RapidMiner

Cannot store data in repository at entry.... Violation of primary key constraint

SOLVED
Contributor II

Cannot store data in repository at entry.... Violation of primary key constraint

When I try to store a dataset on a remote server, I get the following error message. It seems that it is trying to add the attribute names into a metadata table that already contains them.

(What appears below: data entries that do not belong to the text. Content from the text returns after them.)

(* ===== verification/Errors.v ===== *)
(** * Errors: the typed exception family and the API's error envelope

    [core/errors.py] (the classes, their [code] and what each instance carries)
    and [api/errors.py] (the status of a class through its MRO, the four handlers
    that turn an exception into a response). *)

From S2P Require Import Prelude.

(** ** Classes *)

(** The [SentinelBriefError] classes, [core.cli.UsageError] included. *)
Inductive sb_class : Type :=
| CSentinelBriefError
| CConfigError
| CFixtureMissingError
| CLLMCallError
| CStructuredOutputError
| CVerdictValidationError
| CSignatureError
| CLengthRequiredError
| CPayloadTooLargeError
| CNotFoundError
| CConflictError
| CRateLimitedError
| CQueueUnavailableError
| CBudgetExceededError
| CStreamUnavailableError
| CUsageError.

#[export] Instance sb_class_eq_dec : EqDecision sb_class.
Proof. solve_decision. Defined.

(** The class attribute [code]. *)
Definition code (c : sb_class) : pystr :=
  match c with
  | CSentinelBriefError => u "error"
  | CConfigError => u "config_error"
  | CFixtureMissingError => u "fixture_missing"
  | CLLMCallError => u "llm_call_failed"
  | CStructuredOutputError => u "structured_output"
  | CVerdictValidationError => u "verdict_validation"
  | CSignatureError => u "unauthorized"
  | CLengthRequiredError => u "length_required"
  | CPayloadTooLargeError => u "payload_too_large"
  | CNotFoundError => u "not_found"
  | CConflictError => u "conflict"
  | CRateLimitedError => u "rate_limited"
  | CQueueUnavailableError => u "queue_unavailable"
  | CBudgetExceededError => u "budget_exceeded"
  | CStreamUnavailableError => u "stream_unavailable"
  | CUsageError => u "usage"
  end.

Definition class_name (c : sb_class) : pystr :=
  match c with
  | CSentinelBriefError => u "SentinelBriefError"
  | CConfigError => u "ConfigError"
  | CFixtureMissingError => u "FixtureMissingError"
  | CLLMCallError => u "LLMCallError"
  | CStructuredOutputError => u "StructuredOutputError"
  | CVerdictValidationError => u "VerdictValidationError"
  | CSignatureError => u "SignatureError"
  | CLengthRequiredError => u "LengthRequiredError"
  | CPayloadTooLargeError => u "PayloadTooLargeError"
  | CNotFoundError => u "NotFoundError"
  | CConflictError => u "ConflictError"
  | CRateLimitedError => u "RateLimitedError"
  | CQueueUnavailableError => u "QueueUnavailableError"
  | CBudgetExceededError => u "BudgetExceededError"
  | CStreamUnavailableError => u "StreamUnavailableError"
  | CUsageError => u "UsageError"
  end.

(** The direct base class, [None] for the root of the family. *)
Definition sb_base (c : sb_class) : option sb_class :=
  match c with
  | CSentinelBriefError => None
  | CFixtureMissingError => Some CConfigError
  | _ => Some CSentinelBriefError
  end.

(** The part of [__mro__] inside the family, nearest first.  Inheritance is
    single and two levels deep, so three unfoldings reach the root. *)
Fixpoint mro_aux (fuel : nat) (c : sb_class) : list sb_class :=
  match fuel with
  | O => []
  | S n => c :: match sb_base c with Some b => mro_aux n b | None => [] end
  end.

Definition mro (c : sb_class) : list sb_class := mro_aux 3 c.

(** ** Instances *)

(** What a [StructuredOutputError] carries: the failed reply and its billing. *)
Record structured_error : Type := StructuredErr {
  se_raw_text : pystr;
  se_validation_error : pystr;
  se_input_tokens : Z;
  se_output_tokens : Z;
  se_cost_usd : Z;
  se_latency_ms : Z
}.

(** The exceptions the source raises, catches or lets through.  A family member
    with no payload of its own is [SBError]; the others carry their attributes. *)
Inductive exn : Type :=
| SBError (c : sb_class) (msg : pystr)
| StructuredOutputError (msg : pystr) (e : structured_error)
| VerdictValidationError (msg : pystr) (attempts : Z) (last_error : pystr)
| RateLimitedError (msg : pystr) (retry_after : option Z)
| BudgetExceededError (msg : pystr) (tokens_today budget : Z)
| ValueError (msg : pystr)
| TypeError
| KeyError
| OverflowError
| AssertionError
| RuntimeError (msg : pystr)
| TimeoutError
| OSError
| JSONDecodeError
| UnicodeDecodeError
| ValidationError
| RedisError
| SQLAlchemyError
| HTTPError
| OpenAIError
| InvalidDatabaseError
| Retry (defer_s : float)
| OtherException (name : pystr)
| CancelledError.

Definition ConfigError := SBError CConfigError.
Definition FixtureMissingError := SBError CFixtureMissingError.
Definition LLMCallError := SBError CLLMCallError.
Definition SignatureError := SBError CSignatureError.
Definition LengthRequiredError := SBError CLengthRequiredError.
Definition PayloadTooLargeError := SBError CPayloadTooLargeError.
Definition NotFoundError := SBError CNotFoundError.
Definition ConflictError := SBError CConflictError.
Definition QueueUnavailableError := SBError CQueueUnavailableError.
Definition StreamUnavailableError := SBError CStreamUnavailableError.

(** [type(exc)] when it is in the family. *)
Definition sb_class_of (e : exn) : option sb_class :=
  match e with
  | SBError c _ => Some c
  | StructuredOutputError _ _ => Some CStructuredOutputError
  | VerdictValidationError _ _ _ => Some CVerdictValidationError
  | RateLimitedError _ _ => Some CRateLimitedError
  | BudgetExceededError _ _ _ => Some CBudgetExceededError
  | _ => None
  end.

(** [isinstance(exc, c)] for a family class [c]. *)
Definition isinstance (e : exn) (c : sb_class) : bool :=
  match sb_class_of e with Some c' => bool_decide (c ∈ mro c') | None => false end.

(** [except Exception] catches everything but [BaseException]'s own children. *)
Definition is_exception (e : exn) : bool :=
  match e with CancelledError => false | _ => true end.

(** [type(exc).__name__]. *)
Definition exn_name (e : exn) : pystr :=
  match sb_class_of e with
  | Some c => class_name c
  | None =>
      match e with
      | ValueError _ => u "ValueError" | TypeError => u "TypeError"
      | KeyError => u "KeyError" | OverflowError => u "OverflowError"
      | AssertionError => u "AssertionError" | RuntimeError _ => u "RuntimeError"
      | TimeoutError => u "TimeoutError" | OSError => u "OSError"
      | JSONDecodeError => u "JSONDecodeError"
      | UnicodeDecodeError => u "UnicodeDecodeError"
      | ValidationError => u "ValidationError" | RedisError => u "RedisError"
      | SQLAlchemyError => u "SQLAlchemyError" | HTTPError => u "HTTPError"
      | OpenAIError => u "OpenAIError"
      | InvalidDatabaseError => u "InvalidDatabaseError"
      | Retry _ => u "Retry" | OtherException n => n
      | _ => u "CancelledError"
      end
  end.

(** [str(exc)], for the family. *)
Definition exn_msg (e : exn) : pystr :=
  match e with
  | SBError _ m | StructuredOutputError m _ | VerdictValidationError m _ _
  | RateLimitedError m _ | BudgetExceededError m _ _ | ValueError m
  | RuntimeError m => m
  | _ => []
  end.

(** ** [api/errors.py] *)

Module ApiErrors.

Definition GENERIC_MESSAGE : pystr := u "internal error".

(** [STATUS_BY_ERROR], a class per row. *)
Definition STATUS_BY_ERROR : list (sb_class * Z) :=
  [ (CSignatureError, 401);
    (CNotFoundError, 404);
    (CConflictError, 409);
    (CLengthRequiredError, 411);
    (CPayloadTooLargeError, 413);
    (CRateLimitedError, 429);
    (CConfigError, 500);
    (CLLMCallError, 502);
    (CVerdictValidationError, 502);
    (CStructuredOutputError, 502);
    (CQueueUnavailableError, 503);
    (CStreamUnavailableError, 503);
    (CBudgetExceededError, 503) ]%Z.

(** The first ancestor, nearest first, that has a row. *)
Fixpoint first_mapped (ancestors : list sb_class) : option Z :=
  match ancestors with
  | [] => None
  | a :: rest =>
      match dget a STATUS_BY_ERROR with
      | Some s => Some s
      | None => first_mapped rest
      end
  end.

Definition status_for (c : sb_class) : option Z := first_mapped (mro c).

(** A response: the status, the envelope's [error.code] and [error.message], and
    the headers the handler sets. *)
Record response : Type := Response {
  r_status : Z;
  r_code : pystr;
  r_message : pystr;
  r_headers : list (pystr * pystr)
}.

Definition _envelope (status_code : Z) (code message : pystr) : response :=
  Response status_code code message [].

Definition _handle_sentinelbrief_error (e : exn) : outcome exn response :=
  match sb_class_of e with
  | None => Raise AssertionError
  | Some c =>
      let status_code := default 500%Z (status_for c) in
      let message := if (status_code <? 500)%Z then exn_msg e else GENERIC_MESSAGE in
      let response := _envelope status_code (code c) message in
      Ret match e with
          | RateLimitedError _ (Some s) =>
              Response (r_status response) (r_code response) (r_message response)
                [(u "Retry-After", str_of_Z s)]
          | _ => response
          end
  end.

(** One entry of [RequestValidationError.errors()]: [loc] and [msg]; the input
    that failed is not read. *)
Record request_error : Type := RequestErr { re_loc : list pystr; re_msg : pystr }.

Definition _handle_validation_error (errors : list request_error) : response :=
  let message :=
    py_join (u "; ")
      (map (fun e => py_join (u ".") (re_loc e) ++ u ": " ++ re_msg e) errors) in
  _envelope 422 (u "validation_error") message.

Definition _handle_http_exception (status_code : Z) (detail : pystr)
    (headers : list (pystr * pystr)) : response :=
  let code := default (u "http_error")
    (dget status_code [(404%Z, u "not_found"); (405%Z, u "method_not_allowed")]) in
  let message := if (status_code <? 500)%Z then detail else GENERIC_MESSAGE in
  let response := _envelope status_code code message in
  Response (r_status response) (r_code response) (r_message response)
    (foldl (fun h kv => dset kv.1 kv.2 h) (r_headers response) headers).

Definition _handle_unhandled_exception : response :=
  _envelope 500 (u "internal_error") GENERIC_MESSAGE.

(** [register_error_handlers]: the handler Starlette picks for what a route
    raised, the most specific registered class first. *)
Inductive route_failure : Type :=
| FExn (e : exn)
| FRequestValidation (errors : list request_error)
| FHttp (status_code : Z) (detail : pystr) (headers : list (pystr * pystr)).

Definition handle (f : route_failure) : outcome exn response :=
  match f with
  | FExn e =>
      match sb_class_of e with
      | Some _ => _handle_sentinelbrief_error e
      | None => Ret _handle_unhandled_exception
      end
  | FRequestValidation errors => Ret (_handle_validation_error errors)
  | FHttp s d h => Ret (_handle_http_exception s d h)
  end.

(** *** Properties *)

(** Every class of [core/errors.py] but the abstract root has a status, and it is
    an error status. *)
Lemma status_for_total c :
  c <> CSentinelBriefError -> c <> CUsageError ->
  exists s, status_for c = Some s /\ (400 <= s < 600)%Z.
Proof. destruct c; intros; try done; vm_compute; eexists; split; try done. Qed.

Lemma status_for_error c s : status_for c = Some s -> (400 <= s < 600)%Z.
Proof. destruct c; vm_compute; intros; simplify_eq; done. Qed.

Lemma handle_sb e c :
  sb_class_of e = Some c ->
  exists r, _handle_sentinelbrief_error e = Ret r /\
    r_status r = default 500%Z (status_for c) /\
    r_code r = code c /\
    r_message r = (if (r_status r <? 500)%Z then exn_msg e else GENERIC_MESSAGE).
Proof.
  intros Hc. unfold _handle_sentinelbrief_error. rewrite Hc.
  eexists; split; [done|].
  destruct e as [ | | |m [?|]| | | | | | | | | | | | | | | | | | | |]; simplify_eq/=; done.
Qed.

(** Whatever a route raises, the handlers answer (the [assert] of
    [_handle_sentinelbrief_error] is unreachable); a family error keeps its wire
    code at its MRO-resolved status, its text reaches the client below 500, and
    every answer at or above 500 carries only the generic message. *)
Theorem handle_total_and_opaque f :
  exists r, handle f = Ret r /\
    ((500 <= r_status r)%Z -> r_message r = GENERIC_MESSAGE) /\
    (forall e c, f = FExn e -> sb_class_of e = Some c ->
       r_status r = default 500%Z (status_for c) /\ r_code r = code c /\
       ((r_status r < 500)%Z -> r_message r = exn_msg e)).
Proof.
  destruct f as [e|errs|s d h]; simpl.
  - destruct (sb_class_of e) as [c|] eqn:Hc.
    + destruct (handle_sb e c Hc) as (r & -> & Hs & Hcode & Hm).
      exists r. rewrite Hm. split; [done|]. split.
      * destruct (Z.ltb_spec (r_status r) 500); [lia|done].
      * intros e' c' [= <-] Hc'. simplify_eq. split_and!; try done.
        destruct (Z.ltb_spec (r_status r) 500); [done|lia].
    + eexists; split; [done|]. split; [done|]. intros; simplify_eq.
  - eexists; split; [done|]. split; [simpl; lia|]. intros; simplify_eq.
  - eexists; split; [done|]. simpl. split; [|intros; simplify_eq].
    destruct (Z.ltb_spec s 500); [lia|done].
Qed.

End ApiErrors.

How do I clear these metadata tables out?

 

rm_server_error.png

5 REPLIES
Community Manager

Re: Cannot store data in repository at entry.... Violation of primary key constraint

You could try a Materialize Data right before you write it to the database BUT i'm not sure that's going to work 100%.

Regards,
Thomas
LinkedIn: Thomas Ott
Blog: Neural Market Trends
Moderator

Re: Cannot store data in repository at entry.... Violation of primary key constraint

Hello,

 

Is it possible to attach the more verbose error from inside the log view for that process?  You should be able to access it from clicking the log icon next to the completion times in your process scheduler.  

 

 

image.png

 

 

 

This fuller log segment will give us an idea of the specific error

Contributor II

Re: Cannot store data in repository at entry.... Violation of primary key constraint

Sure, here is the full error from the log file.

 

SEVERE: Process failed: com.rapidminer.operator.UserError: Cannot store data in repository at entry '../data/model_table_test'. Reason: Cannot store example set in database as es_31: com.microsoft.sqlserver.jdbc.SQLServerException: Violation of PRIMARY KEY constraint 'PK__es_31_me__1842C92D2CCBCF70'. Cannot insert duplicate key in object 'dbo.es_31_meta'. The duplicate key value is (STATUS)..
Jul 19, 2017 12:56:02 PM <unknown> <unknown>
SEVERE: Here:           Process[1] (Process)
           subprocess 'Main Process'
             +- Retrieve sample_table[1] (Retrieve)
             +- prep table[1] (Subprocess)
           subprocess 'Nested Process'
             |     +- Set Role[1] (Set Role)
             |     +- Generate ID[1] (Generate ID)
             |     +- Nominal to Text[1] (Nominal to Text)
             +- Multiply[1] (Multiply)
             +- Filter disk vars[1] (Select Attributes)
             +- Select id & desc[1] (Select Attributes)
             +- Token and Filter[1] (Process Documents from Data)
           subprocess 'Vector Creation'
             |     +- Filter Tokens (by Content)[0] (Filter Tokens (by Content))
             |     +- Transform Cases[2000] (Transform Cases)
             |     +- Remove xslt[2000] (Execute Script)
             |     +- Tokenize[2000] (Tokenize)
             |     +- Filter Tokens (by Length)[2000] (Filter Tokens (by Length))
             |     +- Filter junk out[2000] (Execute Script)
             +- Execute GenAttr[1] (Execute Process)
             +- Join[1] (Join)
             +- Generate Attributes[1] (Generate Attributes)
             +- Select Attributes[1] (Select Attributes)
       ==>   +- store model_table[1] (Store)

 

Highlighted
RMStaff

Re: Cannot store data in repository at entry.... Violation of primary key constraint

Hi ccricha,

 

the Primary key in the Meta data tables contains the Attribute names which need to be unique in RapidMiner (and they definitely are in your RapidMiner object you want to store).

Nevertheless I suppose there are characters in these names which may not be correctly interpreted by your database.

Just for testing purposes, could you please try and use the Operator Rename by Generic Names to rename all attributes.

The resulting ExampleSet should look like 'att_1', 'att_2',....

 

Best,

Edin

Contributor II

Re: Cannot store data in repository at entry.... Violation of primary key constraint

It turns out that there were two attributes that contained the same name and it makes sense that these were causing a violation of the primary key constraint in the database. I have removed some unnecessary columns and it now works.